United States District Court, W.D. North Carolina, Charlotte Division
Sep 28, 2023
3:22-cv-00659-RJC (W.D.N.C. Sep. 28, 2023)

Opinion

3:22-cv-00659-RJC

09-28-2023

MICHAEL KERNEA, and CHRISTY KERNEA, Plaintiffs, v. CITY OF CHARLOTTE, and LEE LOWERY, Defendants.


ORDER

ROBERT J. CONRAD, JR., JUDGE

THIS MATTER is before the Court on Defendant Lee Lowery's Motion to Dismiss pursuant to Federal Rules of Civil Procedure 12(b)(2), 12(b)(4), and 12(b)(5). (Doc. No. 6).

I. BACKGROUND

On October 20, 2022, Plaintiffs Michael Kernea and Christy Kernea filed a complaint in Mecklenburg County Superior Court, alleging wrongful acts by Defendant Lee Lowery in violation of 42 U.S.C. § 1983, 42 U.S.C. § 1985, and the United States Constitution. (Doc. No. 1-1 at 1). Along with Lowery, the City of Charlotte was also named in the complaint, which arose from an alleged incident at the Charlotte-Douglas Airport: Plaintiffs claim that Lowery, as a police officer for the Charlotte-Mecklenburg Police Department, assaulted and battered Mr. Kernea in the presence of Mrs. Kernea. (Doc. No. 1-1 at 3-6).

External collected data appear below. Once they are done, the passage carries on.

(** * prl_fs: the guest side of Parallels shared folders

    A shallow embedding of [prl_fs/inode.c] and of the mount-option parser of
    [prl_fs/super.c].  Kernel objects live in an explicit store (dentries and
    inodes are addressed by pointers), every host round trip is logged, and a
    call either returns or stops on an invalid memory access. *)

From Stdlib Require Import ZArith String Ascii List Lia Bool.
From stdpp Require Import base gmap strings list.

Local Open Scope string_scope.
Local Open Scope Z_scope.

(** ** Constants of the Linux headers *)

Definition ENOENT : Z := 2.
Definition EIO : Z := 5.
Definition ENOMEM : Z := 12.
Definition EINVAL : Z := 22.
Definition ENOSPC : Z := 28.
Definition ENAMETOOLONG : Z := 36.
Definition ESTALE : Z := 116.

Definition PATH_MAX : Z := 4096.
Definition NAME_MAX : Z := 255.

Definition S_IFMT : Z := 61440.   (* 0170000 *)
Definition S_IFDIR : Z := 16384.  (* 0040000 *)
Definition S_IFREG : Z := 32768.  (* 0100000 *)
Definition S_IFLNK : Z := 40960.  (* 0120000 *)
Definition O_RDWR : Z := 2.
Definition O_CREAT : Z := 64.     (* 0100 *)

Definition ATTR_MODE : Z := 1.
Definition ATTR_UID : Z := 2.
Definition ATTR_GID : Z := 4.
Definition ATTR_SIZE : Z := 8.
Definition ATTR_ATIME : Z := 16.
Definition ATTR_MTIME : Z := 32.
Definition ATTR_CTIME : Z := 64.

Definition PRLFS_UID_NOBODY : Z := 65534.
Definition PRLFS_GID_NOGROUP : Z := 65534.

Definition KERNEL_VERSION (a b c : Z) : Z := Z.shiftl a 16 + Z.shiftl b 8 + c.

(** Wrap-around of the C integer types. *)
Definition u32 (x : Z) : Z := x mod 2 ^ 32.
Definition u64 (x : Z) : Z := x mod 2 ^ 64.
(** Conversion of an unsigned value to [int]. *)
Definition to_int (x : Z) : Z := (x + 2 ^ 31) mod 2 ^ 32 - 2 ^ 31.

(** ** Build configuration *)

(** What the kernel the module is built for fixes. *)
Record kconfig := {
  kc_version : Z;        (* LINUX_VERSION_CODE of <linux/version.h> *)
  HZ : Z;
  PAGE_SIZE : Z;
  CONFIG_64BIT : bool;
  uaccess_kernel : bool  (* uaccess_kernel(), segment_eq(get_fs(), KERNEL_DS) *)
}.

Definition BITS_PER_LONG (cfg : kconfig) : Z :=
  if CONFIG_64BIT cfg then 64 else 32.

(** Modelled from the spec: [prlfs.h] is not among the sources.  Its
    constants are taken as parameters; the spec only says that every
    attribute field has a validity bit of its own and that a flag on the
    path entry marks it as unlinked. *)
Record prlfs_h := {
  _PATTR_SIZE : Z;
  _PATTR_ATIME : Z;
  _PATTR_MTIME : Z;
  _PATTR_CTIME : Z;
  _PATTR_MODE : Z;
  _PATTR_UID : Z;
  _PATTR_GID : Z;
  _PATTR2_INO : Z;
  PRL_DFL_UNLINKED : Z;
  PATTR_STRUCT_SIZE : Z;
  TG_REQ_COMMON : Z;
  SB_NAME_SIZE : Z;      (* sizeof(sbi->name) *)
  LOCALE_NAME_LEN : Z
}.

(** ** Data *)

Abbreviation dptr := positive (only parsing).  (* struct dentry * *)
Abbreviation iptr := positive (only parsing).  (* struct inode * *)

(** [inode->i_op]. *)
Inductive inode_operations :=
| empty_iops | prlfs_file_iops | prlfs_dir_iops | prlfs_symlink_iops
| bad_inode_ops.

Record inode := {
  i_mode : Z;
  i_size : Z;
  i_blocks : Z;
  i_atime : Z;
  i_mtime : Z;
  i_ctime : Z;
  i_uid : Z;
  i_gid : Z;
  i_ino : Z;
  i_op : inode_operations;
  i_pfd : Z              (* 0: a zeroed prlfs_fd, otherwise ERR_PTR *)
}.

Record dentry := {
  d_name : string;
  d_parent : dptr;
  d_inode : option iptr;
  d_time : Z;
  d_fsdata : Z
}.

Record prlfs_sb_info := {
  sbi_name : string;
  sbi_ttl : Z;
  sbi_uid : Z;
  sbi_gid : Z;
  sbi_share : Z;
  sbi_plain : Z;
  sbi_host_inodes : Z;
  sbi_nls : string
}.

(** struct prlfs_attr, the attribute structure of the wire. *)
Record prlfs_attr := {
  pa_size : Z;
  pa_atime : Z;
  pa_mtime : Z;
  pa_ctime : Z;
  pa_mode : Z;
  pa_uid : Z;
  pa_gid : Z;
  pa_valid : Z;
  pa_ino : Z
}.

(** struct iattr; of the times only [tv_sec] is read. *)
Record iattr := {
  ia_valid : Z;
  ia_mode : Z;
  ia_uid : Z;
  ia_gid : Z;
  ia_size : Z;
  ia_atime : Z;
  ia_mtime : Z;
  ia_ctime : Z
}.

On the same day that the complaint was filed, a civil summons issued for the City of Charlotte and Lowery in his official capacity. The summons for Lowery read as follows:

Officer Lee Lowery by serving: Marcus D. Jones, City Manager City of Charlotte - Government Center 600 East Fourth Street
Charlotte, North Carolina 28202
(Doc. No. 1-1 at 3). No other summons for Lowery issued while the case remained pending in state court.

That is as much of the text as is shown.